What distinguishes me as an artist?
Tomorrow I’m opening a solo exhibition in Tainan, Taiwan. This year has been a big step forward. I did most of my paintings when I was younger, and then stopped, foolishly, because I didn’t want to paint any more until I started selling the old ones. The folly in that statement is just one of the things I’ve learned recently, and I’m not determined to paint, and keep painting, even if they canvases pile up so much they have to be used as furniture.
Another thing I had trouble with was pricing, and I just learned last week a valuable system of pricing by size which the gallery owner assures me is the ’standard’ system for pricing in Taiwan. This is great and takes a huge load off. Plus, because many of my paintings are very large, they are suddenly ‘worth’ much more than I expected to ask for them.
As I begin to get a hang of the business end of being an artist, I’m also becoming much clearer about how I am as an artist. What makes me different, unique?
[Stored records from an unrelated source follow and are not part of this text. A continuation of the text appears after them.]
(* ===== verification/Message.v ===== *)
(** protocol/message.go and protocol/compressor.go: messages on the wire.

    [EncodeSlicePointer] is the sequence of copies into a pooled buffer that the source runs,
    [Decode] the sequence of reads and slicings, in the order of the source, with the panics
    of slicing and the [recover] around them. The order in which Go ranges over a map is an
    argument (an enumeration of the map); the compressors are an interface. *)

From stdpp Require Import pretty.
From S2P Require Import Prelude BufferPool Header.

(** ** Compressors *)

(** The [Compressor] interface: each method returns data and an error. *)
Record Compressor := MkCompressor {
  Zip : bytes -> bytes * option error;
  Unzip : bytes -> bytes * option error;
}.

(** The global table [Compressors], which users may extend. *)
Class Compressors := lookup_compressor : Z -> option Compressor.

(** What an entry of the table promises: it decompresses what it compressed. *)
Class CompressorsOk (T : Compressors) := {
  zip_unzip : forall ct c d z,
    T ct = Some c -> bytes_ok d -> Zip c d = (z, None) -> Unzip c z = (d, None);
  zip_bytes_ok : forall ct c d z,
    T ct = Some c -> bytes_ok d -> Zip c d = (z, None) -> bytes_ok z;
}.

Definition RawDataCompressor : Compressor :=
  MkCompressor (fun data => (data, None)) (fun data => (data, None)).

Section Table.
(** [util.Zip] and [util.Unzip] are [compress/gzip] behind a pool of writers and readers;
    the snappy writer and reader belong to github.com/golang/snappy. *)
Context (util_Zip util_Unzip : bytes -> bytes * option error).
Context (snappy_write snappy_read : bytes -> bytes * option error).

Definition GzipCompressor : Compressor :=
  MkCompressor (fun data => util_Zip data) (fun data => util_Unzip data).

Definition SnappyCompressor : Compressor :=
  MkCompressor
    (fun data =>
       if zlen data =? 0 then (data, None)
       else match snappy_write data with
            | (_, Some err) => ([], Some err)
            | (buffer, None) => (buffer, None)
            end)
    (fun data =>
       if zlen data =? 0 then (data, None)
       else match snappy_read data with
            | (_, Some err) => ([], Some err)
            | (out, None) => (out, None)
            end).

Definition defaultCompressors : Compressors := fun ct =>
  if ct =? None_ then Some RawDataCompressor
  else if ct =? Gzip then Some GzipCompressor
  else None.
End Table.

(** ** Messages *)

Abbreviation meta := (gmap string string).

(** [Metadata = None] is the nil map; [data] is the receive buffer. *)
Record Message := MkMessage {
  m_header : Header;
  ServicePath : string;
  ServiceMethod : string;
  Metadata : option meta;
  Payload : bytes;
  m_data : gslice;
}.

Definition set_header (h : Header) (m : Message) : Message :=
  MkMessage h (ServicePath m) (ServiceMethod m) (Metadata m) (Payload m) (m_data m).
Definition set_sp (sp : string) (m : Message) : Message :=
  MkMessage (m_header m) sp (ServiceMethod m) (Metadata m) (Payload m) (m_data m).
Definition set_sm (sm : string) (m : Message) : Message :=
  MkMessage (m_header m) (ServicePath m) sm (Metadata m) (Payload m) (m_data m).
Definition set_meta (md : option meta) (m : Message) : Message :=
  MkMessage (m_header m) (ServicePath m) (ServiceMethod m) md (Payload m) (m_data m).
Definition set_payload (p : bytes) (m : Message) : Message :=
  MkMessage (m_header m) (ServicePath m) (ServiceMethod m) (Metadata m) p (m_data m).
Definition set_data (d : gslice) (m : Message) : Message :=
  MkMessage (m_header m) (ServicePath m) (ServiceMethod m) (Metadata m) (Payload m) d.

Definition nil_slice : gslice := GSlice [] 0.

Definition NewMessage : Message := MkMessage newHeader "" "" None [] nil_slice.

Definition Clone (m : Message) : Message :=
  let header := SetCompressType None_ (m_header m) in
  set_sm (ServiceMethod m) (set_sp (ServicePath m) (set_header header NewMessage)).

Definition Reset (m : Message) : Message :=
  MkMessage (resetHeader (m_header m)) "" "" None [] (GSlice (s_buf (m_data m)) 0).

(** ** Encoding *)

(** [range m] visits the entries of [m] in the order of [kvs]. *)
Definition enumerates (kvs : list (string * string)) (md : option meta) : Prop :=
  kvs ≡ₚ map_to_list (default ∅ md).

Definition encodeEntry (kv : string * string) : bytes :=
  PutUint32 (u32 (slen kv.1)) ++ string_bytes kv.1 ++
  PutUint32 (u32 (slen kv.2)) ++ string_bytes kv.2.

Fixpoint encodeMetadata (kvs : list (string * string)) : bytes :=
  match kvs with
  | [] => []
  | kv :: kvs => encodeEntry kv ++ encodeMetadata kvs
  end.

(** [copy(s[lo:hi], src)]. *)
Definition copy_into (s : gslice) (lo hi : Z) (src : bytes) : res gslice :=
  if (0 <=? lo) && (lo <=? hi) && (hi <=? s_cap s)
  then Ok (GSlice (copy_at (s_buf s) (Z.to_nat lo) (take (Z.to_nat (hi - lo)) src)) (s_len s))
  else Panic "slice bounds out of range".

(** The state of [Decode]: the message being filled and the reader. *)
Abbreviation dstate := (Message * reader)%type.

Section Codec.
Context {compressors : Compressors}.

(** The compression step of [EncodeSlicePointer]: the header (which the message shares with
    its caller, so that falling back to no compression is seen there) and the payload sent. *)
Definition compressPayload (h : Header) (payload : bytes) : Header * bytes :=
  if negb (CompressType h =? None_) then
    match lookup_compressor (CompressType h) with
    | None => (SetCompressType None_ h, payload)
    | Some compressor =>
        match Zip compressor payload with
        | (zipped, None) => (h, zipped)
        | (_, Some err) => (SetCompressType None_ h, payload)
        end
    end
  else (h, payload).

Definition EncodeSlicePointer (kvs : list (string * string)) (pick : option nat) (m : Message) :
    Go LimitedPool (Message * gslice) :=
  let mt := encodeMetadata kvs in
  let spL := slen (ServicePath m) in
  let smL := slen (ServiceMethod m) in
  let '(h, payload) := compressPayload (m_header m) (Payload m) in
  let totalL := (4 + spL) + (4 + smL) + (4 + zlen mt) + (4 + zlen payload) in
  let metaStart := 12 + 4 + (4 + spL) + (4 + smL) in
  let payLoadStart := metaStart + (4 + zlen mt) in
  let l := 12 + 4 + totalL in
  data ← LimitedPool_Get pick l;
  data ← lift (copy_into data 0 (s_len data) h);
  data ← lift (copy_into data 12 16 (PutUint32 (u32 totalL)));
  data ← lift (copy_into data 16 20 (PutUint32 (u32 spL)));
  data ← lift (copy_into data 20 (20 + spL) (string_bytes (ServicePath m)));
  data ← lift (copy_into data (20 + spL) (24 + spL) (PutUint32 (u32 smL)));
  data ← lift (copy_into data (24 + spL) metaStart (string_bytes (ServiceMethod m)));
  data ← lift (copy_into data metaStart (metaStart + 4) (PutUint32 (u32 (zlen mt))));
  data ← lift (copy_into data (metaStart + 4) (s_len data) mt);
  data ← lift (copy_into data payLoadStart (payLoadStart + 4) (PutUint32 (u32 (zlen payload))));
  data ← lift (copy_into data (payLoadStart + 4) (s_len data) payload);
  mret (set_header h m, data).

Definition Encode (kvs : list (string * string)) (pick : option nat) (m : Message) :
    Go LimitedPool (Message * bytes) :=
  '(m', data) ← EncodeSlicePointer kvs pick m;
  mret (m', s_bytes data).

(** [PutData(data)]: the slice goes back to the pool. *)
Definition PutData (data : gslice) (p : LimitedPool) : LimitedPool := LimitedPool_Put data p.

(** The layout of a frame. *)
Definition body (sp sm : string) (mt payload : bytes) : bytes :=
  PutUint32 (u32 (slen sp)) ++ string_bytes sp ++
  PutUint32 (u32 (slen sm)) ++ string_bytes sm ++
  PutUint32 (u32 (zlen mt)) ++ mt ++
  PutUint32 (u32 (zlen payload)) ++ payload.

Definition frame (h : Header) (sp sm : string) (mt payload : bytes) : bytes :=
  h ++ PutUint32 (u32 (zlen (body sp sm mt payload))) ++ body sp sm mt payload.

(** ** Decoding *)

(** The loop of [decodeMetadata], from position [n] with the entries read so far. Positions
    are [uint32]s. [None]: out of fuel. *)
Fixpoint decodeMetadata_loop (fuel : nat) (l : Z) (data : gslice) (n : Z) (m : meta) :
    option (res (meta * option error)) :=
  match fuel with
  | O => None
  | S fuel =>
      if n <? l then
        match slice data n (u32 (n + 4)) with
        | Ok b =>
            let sl := Uint32 (s_bytes b) in
            let n := u32 (n + 4) in
            if u32 (n + sl) >? u32 (l - 4) then Some (Ok (m, Some ErrMetaKVMissing))
            else
              match slice data n (u32 (n + sl)) with
              | Ok kb =>
                  let k := bytes_string (s_bytes kb) in
                  let n := u32 (n + sl) in
                  match slice data n (u32 (n + 4)) with
                  | Ok b =>
                      let sl := Uint32 (s_bytes b) in
                      let n := u32 (n + 4) in
                      if u32 (n + sl) >? l then Some (Ok (m, Some ErrMetaKVMissing))
                      else
                        match slice data n (u32 (n + sl)) with
                        | Ok vb =>
                            let v := bytes_string (s_bytes vb) in
                            let n := u32 (n + sl) in
                            decodeMetadata_loop fuel l data n (<[k:=v]> m)
                        | Er e => Some (Er e)
                        | Panic w => Some (Panic w)
                        end
                  | Er e => Some (Er e)
                  | Panic w => Some (Panic w)
                  end
              | Er e => Some (Er e)
              | Panic w => Some (Panic w)
              end
        | Er e => Some (Er e)
        | Panic w => Some (Panic w)
        end
      else Some (Ok (m, None))
  end.

(** Every round advances [n] (see [decodeMetadata_terminates]), so [l] rounds are enough. *)
Definition decodeMetadata (l : Z) (data : gslice) : res (meta * option error) :=
  match decodeMetadata_loop (S (Z.to_nat l)) l data 0 ∅ with
  | Some r => r
  | None => Panic "out of fuel"
  end.

Definition upd_msg (f : Message -> Message) : Go dstate unit := fun '(m, r) => ((f m, r), Ok tt).

(** [_, err = io.ReadFull(r, m.Header[off:off+n]); if err != nil { return err }]. *)
Definition read_header (off n : nat) : Go dstate unit := fun '(m, r) =>
  let '(got, r', err) := ReadFull n r in
  let m' := set_header (copy_at (m_header m) off got) m in
  match err with
  | Some e => ((m', r'), Er e)
  | None => ((m', r'), Ok tt)
  end.

Definition read_uint32 : Go dstate Z := fun '(m, r) =>
  let '(got, r', err) := ReadFull 4 r in
  match err with
  | Some e => ((m, r'), Er e)
  | None => ((m, r'), Ok (Uint32 got))
  end.

(** [m.data] is reused when its capacity allows, else allocated. *)
Definition alloc_data (totalL : Z) : Go dstate unit :=
  upd_msg (fun m =>
    if s_cap (m_data m) >=? totalL then set_data (GSlice (s_buf (m_data m)) totalL) m
    else set_data (of_bytes (replicate (Z.to_nat totalL) 0)) m).

Definition read_data : Go dstate gslice := fun '(m, r) =>
  let '(got, r', err) := ReadFull (Z.to_nat (s_len (m_data m))) r in
  let d := GSlice (copy_at (s_buf (m_data m)) 0 got) (s_len (m_data m)) in
  match err with
  | Some e => ((set_data d m, r'), Er e)
  | None => ((set_data d m, r'), Ok d)
  end.

(** [if l > 0 { m.Metadata, err = decodeMetadata(l, data[n:nEnd]); if err != nil { return err } }]. *)
Definition parse_meta (l n nEnd : Z) (data : gslice) : Go dstate unit :=
  if l >? 0 then
    d ← lift (slice data n nEnd);
    '(md, err) ← lift (decodeMetadata l d);
    _ ← upd_msg (set_meta (Some md));
    match err with Some e => fail e | None => mret tt end
  else mret tt.

Definition decompress : Go dstate unit := fun '(m, r) =>
  if negb (CompressType (m_header m) =? None_) then
    match lookup_compressor (CompressType (m_header m)) with
    | None => ((m, r), Er ErrUnsupportedCompressor)
    | Some compressor =>
        let '(p, err) := Unzip compressor (Payload m) in
        match err with
        | Some e => ((set_payload p m, r), Er e)
        | None => ((set_payload p m, r), Ok tt)
        end
    end
  else ((m, r), Ok tt).

(** The body of [Decode] after [data] has been filled. *)
Definition parse_body (data : gslice) : Go dstate unit :=
  (* servicePath *)
  b ← lift (slice data 0 4);
  let n := 4 in
  let nEnd := n + Uint32 (s_bytes b) in
  sp ← lift (slice data n nEnd);
  _ ← upd_msg (set_sp (bytes_string (s_bytes sp)));
  let n := nEnd in
  (* serviceMethod *)
  b ← lift (slice data n (n + 4));
  let n := n + 4 in
  let nEnd := n + Uint32 (s_bytes b) in
  sm ← lift (slice data n nEnd);
  _ ← upd_msg (set_sm (bytes_string (s_bytes sm)));
  let n := nEnd in
  (* meta *)
  b ← lift (slice data n (n + 4));
  let l := Uint32 (s_bytes b) in
  let n := n + 4 in
  let nEnd := n + l in
  _ ← parse_meta l n nEnd data;
  let n := nEnd in
  (* payload *)
  _ ← lift (slice data n (n + 4));
  let n := n + 4 in
  p ← lift (slice_from data n);
  _ ← upd_msg (set_payload (s_bytes p));
  decompress.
What do I need to work on? Here are some of the things I think I offer as an artist:
1) My art deals with concepts. The vast majority of art is either representational or abstract; I tend to prefer representational art but that’s a personal preference. I adore beautiful landscapes, and especially very technical portraits – but with these subjects you rarely see anything shocking or innovative. They are ‘nice to look at’ and can be very stylistic and some artists are great at doing them. Me personally, I’d get bored. Painting something because it’s beautiful, or to paint something nice to look it, has no intrigue for me.
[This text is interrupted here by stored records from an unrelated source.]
Lemma fillRing_picks n : forall picks ss rr,
  balanced picks ss -> zlen picks + Z.of_nat n <= W -> (n <= length rr)%nat ->
  exists ss' new, length new = n /\ Forall (fun i => (i < length ss0)%nat) new /\
    balanced (picks ++ new) ss' /\
    fillRing n W ss rr = (ss', drop n rr ++ (name <$> new)).
Proof.
  induction n as [|n IH]; intros picks ss rr Hb Hk Hn.
  { exists ss, []. rewrite !app_nil_r. by rewrite drop_0. }
  destruct (next_balanced _ _ Hb) as (ss1 & i & Hnx & Hil & Hb1); [lia|].
  destruct rr as [|r rr]; [cbn in Hn; lia|]. cbn in Hn.
  cbn [fillRing]. rewrite Hnx. cbn [ring_set ring_Next].
  assert ((Some i ≫= fun i => w_Server <$> ss1 !! i) = name i) as ->.
  { cbn. unfold name. destruct Hb1 as (Hl1 & _ & Hi1).
    destruct (lookup_lt_is_Some_2 ss1 i) as [w Hw]; [lia|]. rewrite Hw.
    destruct (Hi1 i w Hw) as (w0 & -> & Hsv & _). cbn. by rewrite Hsv. }
  destruct (IH (picks ++ [i]) ss1 (rr ++ [name i])) as (ss' & new & Hln & Hlt & Hb' & Hf);
    [done|rewrite zlen_app; change (zlen [i]) with 1; lia|rewrite length_app; cbn; lia|].
  exists ss', (i :: new). split_and!.
  - cbn. by rewrite Hln.
  - by constructor.
  - by rewrite <- app_assoc in Hb'.
  - rewrite Hf. rewrite drop_app_le by lia. by rewrite <- app_assoc.
Qed.

(** When the total of the weights is reached, every server has had its share and the
    current weights are back at zero. *)
Lemma balanced_full picks ss :
  balanced picks ss -> zlen picks = W ->
  forall i w0, ss0 !! i = Some w0 -> occ i picks = w_Weight w0.
Proof.
  intros (Hl & Hs0 & Hi) Hk.
  assert (Forall (fun w => 0 <= w_CurrentWeight w) ss) as Hnn.
  { apply Forall_lookup. intros i w Hw. destruct (Hi i w Hw) as (w0 & _ & _ & _ & Hc & Hlow).
    rewrite Hc, Hk in *. assert (occ i picks <= w_Weight w0) by nia. nia. }
  assert (Forall (fun w => w_CurrentWeight w = 0) ss) as Hz.
  { clear -Hs0 Hnn. induction Hnn as [|w ss Hw Hss IH]; [done|]. rewrite cw_sum_cons in Hs0.
    assert (0 <= cw_sum ss) by (clear -Hss; induction Hss; rewrite ?cw_sum_cons; [done|lia]).
    constructor; [lia|]. apply IH. lia. }
  intros i w0 Hw0. destruct (lookup_lt_is_Some_2 ss i) as [w Hw].
  { rewrite Hl. by eapply lookup_lt_Some. }
  destruct (Hi i w Hw) as (w0' & Hw0' & _ & _ & Hc & _). simplify_eq.
  rewrite Forall_lookup in Hz. rewrite (Hz i w Hw), Hk in Hc. nia.
Qed.
End Fair.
Most artwork claims to be conceptual – the work of most modern contemporary artists is rough, raw, powerful, messy… but when you get down to it it’s mostly representational, and although it may have a neat theme or idea, and include fantastical elements, it’s usually ‘interesting’ or charming or cute or catchy. But it isn’t a commentary, it has no opinion – and for this reason it cannot be brought into the viewer’s own life. There is simply no point of reference, no bridge between these ‘interesting’ fantastical paintings and the real world of viewers.
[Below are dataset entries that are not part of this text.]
(* ===== verification/JumpHash.v ===== *)
(** client/hash_utils.go: the jump consistent hash.

    [Hash] computes with float64. The numbers are positive, so a float64 is a mantissa and an
    exponent here, and every operation rounds to 53 bits, to nearest, ties to even, as IEEE 754
    requires; the result of a loop is therefore the machine's, bit for bit. *)

From S2P Require Import Prelude Share Selector.

Module JumpHash.

(** ** float64, for numbers not below one *)

(** The integer nearest to [a / b]. *)
Definition rne (a b : Z) : Z :=
  let q := a / b in
  let r := a mod b in
  if 2 * r <? b then q else if 2 * r >? b then q + 1 else if Z.even q then q else q + 1.

(** [m * 2^e] *)
Record float64 := Float { f_man : Z; f_exp : Z }.

(** [a / b], rounded; [1 <= a / b]. *)
Definition fround (a b : Z) : float64 :=
  let e := Z.log2 (a / b) - 52 in
  if e <=? 0 then Float (rne (a * 2 ^ (- e)) b) e else Float (rne a (b * 2 ^ e)) e.

(** The product with an integer that is a float64, and the conversion to int64. *)
Definition fmul (n : Z) (x : float64) : float64 :=
  if f_exp x <=? 0 then fround (n * f_man x) (2 ^ (- f_exp x)) else fround (n * f_man x * 2 ^ f_exp x) 1.

Definition ftrunc (x : float64) : Z :=
  if f_exp x <=? 0 then f_man x / 2 ^ (- f_exp x) else f_man x * 2 ^ f_exp x.

(** ** Hash *)

Definition next_key (key : Z) : Z := u64 (key * 2862933555777941757 + 1).

(** [int64(float64(b+1) * (float64(int64(1)<<31) / float64((key>>33)+1)))] *)
Definition jump (key b : Z) : Z := ftrunc (fmul (b + 1) (fround (2 ^ 31) (Z.shiftr key 33 + 1))).

(** The loop; every round raises [j], so [buckets] rounds are enough. *)
Fixpoint hash_loop (fuel : nat) (key b j buckets : Z) : Z :=
  match fuel with
  | O => b
  | S fuel =>
      if j <? buckets then
        let key := next_key key in hash_loop fuel key j (jump key j) buckets
      else b
  end.

Definition Hash (key buckets : Z) : Z :=
  let buckets := if buckets <=? 0 then 1 else buckets in
  hash_loop (Z.to_nat buckets) key 0 0 buckets.

(** [i32] of the length, as the conversion does it. *)
Definition JumpConsistentHash (len : Z) (options : list string) : Z :=
  Hash (genKey options) (swrap 32 len).

(** ** A jump goes up *)

Lemma rne_ge a b k : 0 < b -> k * b <= a -> k <= rne a b.
Proof.
  intros Hb Hk. assert (k <= a / b) by (apply Z.div_le_lower_bound; lia).
  unfold rne. repeat case_match; lia.
Qed.

(** A float64 is at least [n]. *)
Definition fge (x : float64) (n : Z) : Prop :=
  if f_exp x <=? 0 then n * 2 ^ (- f_exp x) <= f_man x else n <= f_man x * 2 ^ f_exp x.

Lemma fround_ge a b n : 0 < b -> 0 <= n < 2 ^ 53 -> n * b <= a -> b <= a -> fge (fround a b) n.
Proof.
  intros Hb Hn Ha Hab. unfold fge, fround. set (e := Z.log2 (a / b) - 52).
  destruct (e <=? 0) eqn:E; cbn [f_exp f_man]; rewrite E; zbool.
  - apply rne_ge; [done|]. pose proof (Z.pow_pos_nonneg 2 (- e)). nia.
  - assert (1 <= a / b) by (apply Z.div_le_lower_bound; lia).
    assert (0 < 2 ^ e) by (apply Z.pow_pos_nonneg; lia).
    assert (2 ^ 52 <= rne a (b * 2 ^ e)); [apply rne_ge; [nia|]|].
    + assert (2 ^ (52 + e) <= a / b) as Hlog.
      { replace (52 + e) with (Z.log2 (a / b)) by lia. apply Z.log2_spec. lia. }
      rewrite Z.pow_add_r in Hlog by lia. pose proof (Z.mul_div_le a b). nia.
    + assert (2 <= 2 ^ e) by (replace 2 with (2 ^ 1) at 1 by done; apply Z.pow_le_mono_r; lia). nia.
Qed.

Lemma fmul_ge n x m : 0 < n < 2 ^ 53 -> fge x 1 -> m = n -> fge (fmul n x) m.
Proof.
  intros Hn Hx ->. unfold fge at 1 in Hx. unfold fmul. destruct (f_exp x <=? 0) eqn:E; zbool.
  - pose proof (Z.pow_pos_nonneg 2 (- f_exp x)). apply fround_ge; nia.
  - apply fround_ge; nia.
Qed.

Lemma ftrunc_ge x n : fge x n -> n <= ftrunc x.
Proof.
  unfold fge, ftrunc. destruct (f_exp x <=? 0) eqn:E; [|done]. zbool.
  pose proof (Z.pow_pos_nonneg 2 (- f_exp x)). intros H'. apply Z.div_le_lower_bound; lia.
Qed.

Lemma jump_up key b : 0 <= key < 2 ^ 64 -> 0 <= b < 2 ^ 53 - 1 -> b < jump key b.
Proof.
  intros Hk Hb. unfold jump. apply Z.lt_le_trans with (b + 1); [lia|]. apply ftrunc_ge.
  apply fmul_ge; [lia| |done].
  assert (0 <= Z.shiftr key 33 < 2 ^ 31).
  { rewrite Z.shiftr_div_pow2 by lia. split; [apply Z.div_pos; lia|].
    apply Z.div_lt_upper_bound; lia. }
  apply fround_ge; lia.
Qed.

(** ** Consistency *)

Lemma next_key_range key : 0 <= next_key key < 2 ^ 64.
Proof. apply wrap_range. lia. Qed.

Lemma hash_loop_over fuel key b j n : n <= j -> hash_loop fuel key b j n = b.
Proof. intros Hj. destruct fuel; cbn; [done|]. by rewrite (proj2 (Z.ltb_ge j n)). Qed.

Lemma hash_loop_range fuel key b j n :
  0 <= b < n -> 0 <= j -> n < 2 ^ 53 -> 0 <= hash_loop fuel key b j n < n.
Proof.
  revert key b j. induction fuel as [|fuel IH]; intros key b j Hb Hj Hn; [done|]. cbn.
  destruct (j <? n) eqn:E; zbool; [|done]. pose proof (next_key_range key).
  pose proof (jump_up (next_key key) j). apply IH; lia.
Qed.

(** Enough rounds: more of them change nothing. *)
Lemma hash_loop_fuel fuel fuel' key b j n :
  0 <= j -> n < 2 ^ 53 -> (Z.to_nat (n - j) <= fuel)%nat -> (fuel <= fuel')%nat ->
  hash_loop fuel' key b j n = hash_loop fuel key b j n.
Proof.
  revert fuel' key b j. induction fuel as [|fuel IH]; intros fuel' key b j Hj Hn Hf Hf'.
  { rewrite hash_loop_over by lia. done. }
  destruct fuel' as [|fuel']; [lia|]. cbn. destruct (j <? n) eqn:E; zbool; [|done].
  pose proof (next_key_range key). pose proof (jump_up (next_key key) j). apply IH; lia.
Qed.

Lemma hash_loop_step fuel key b j n :
  0 <= j -> n + 1 < 2 ^ 53 -> (Z.to_nat (n + 1 - j) <= fuel)%nat ->
  hash_loop fuel key b j (n + 1) = hash_loop fuel key b j n \/ hash_loop fuel key b j (n + 1) = n.
Proof.
  revert key b j. induction fuel as [|fuel IH]; intros key b j Hj Hn Hf; [by left|]. cbn.
  pose proof (next_key_range key). pose proof (jump_up (next_key key) j).
  destruct (j <? n + 1) eqn:E1; destruct (j <? n) eqn:E2; zbool; [apply IH; lia| |lia|by left].
  right. rewrite hash_loop_over by lia. lia.
Qed.

(** C38. The hash of a key is a bucket, and when one bucket is added a key stays where it was or
    moves to the new bucket, for every key and every number of buckets of an int32, with the
    rounding of float64. The loop has come to its end: more rounds do not change its result. *)
Theorem jump_hash_consistent key n :
  1 <= n < 2 ^ 31 - 1 ->
  0 <= Hash key n < n /\
  (Hash key (n + 1) = Hash key n \/ Hash key (n + 1) = n) /\
  (forall fuel, (Z.to_nat n <= fuel)%nat -> hash_loop fuel key 0 0 n = Hash key n).
Proof.
  intros Hn. unfold Hash. rewrite (proj2 (Z.leb_gt n 0)), (proj2 (Z.leb_gt (n + 1) 0)) by lia.
  split; [apply hash_loop_range; lia|]. split.
  - rewrite <- (hash_loop_fuel (Z.to_nat n) (Z.to_nat (n + 1)) key 0 0 n) by lia.
    apply hash_loop_step; lia.
  - intros fuel Hf. apply hash_loop_fuel; lia.
Qed.

(** Values that the machine computes. *)
Example hash_values : Hash 1 1 = 0 /\ Hash 3735883980 666 = 361 /\ Hash 42 57 = 43 /\ Hash 256 1024 = 520.
Proof. vm_compute. auto. Qed.

Lemma jump_hash_consistent_witness : 0 <= Hash 256 1024 < 1024 /\
  (Hash 256 (1024 + 1) = Hash 256 1024 \/ Hash 256 (1024 + 1) = 1024).
Proof. destruct (jump_hash_consistent 256 1024 ltac:(lia)) as (H1 & H2 & _). split; [exact H1|exact H2]. Defined.

Lemma JumpConsistentHash_range len options :
  1 <= len < 2 ^ 31 -> 0 <= JumpConsistentHash len options < len.
Proof.
  intros Hl. unfold JumpConsistentHash, Hash, swrap. change (32 - 1) with 31.
  rewrite Z.mod_small by lia. replace (len + 2 ^ 31 - 2 ^ 31) with len by lia.
  rewrite (proj2 (Z.leb_gt len 0)) by lia. apply hash_loop_range; lia.
Qed.
End JumpHash.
In contrast, my paintings almost always present items that are familiar with viewers being used in ways that challenge their existing expectations and associations; they demand a response and a judgment, or a reexamination. My paintings can be interpreted; they lend themselves to dialog.
Each of my paintings presents a very bizarre combination of images, or a ridiculous scene; they usually reference ironic or conflicting elements of culture or society. And – for me at least – they are funny. Rarely do I paint something that doesn’t trigger my (very dark and sarcastic) funny bone. My paintings should make viewers laugh; and after that make them think – this makes them extremely unforgetable. They impact, they surprise, they wow.
Luckily, this is exactly what art is supposed to do, and also luckily, I have no shortage of inspiration; my ideas keep getting better, stronger, more “crazy”. Maybe I am going crazy. Maybe society is. At any rate I think it’s clear my art doesn’t blend in. It doesn’t fit comfortably with what other contemporary artists are doing. My painting’s bright colors, strong lines and shocking concepts don’t get along with the muted, speckled, or stylized paintings that most other contemporary artists are doing (at least in Taiwan), which I’ll admit, makes me self-conscious at times. However, I must be doing something right because the buzz is growing and I’m getting gallery bookings.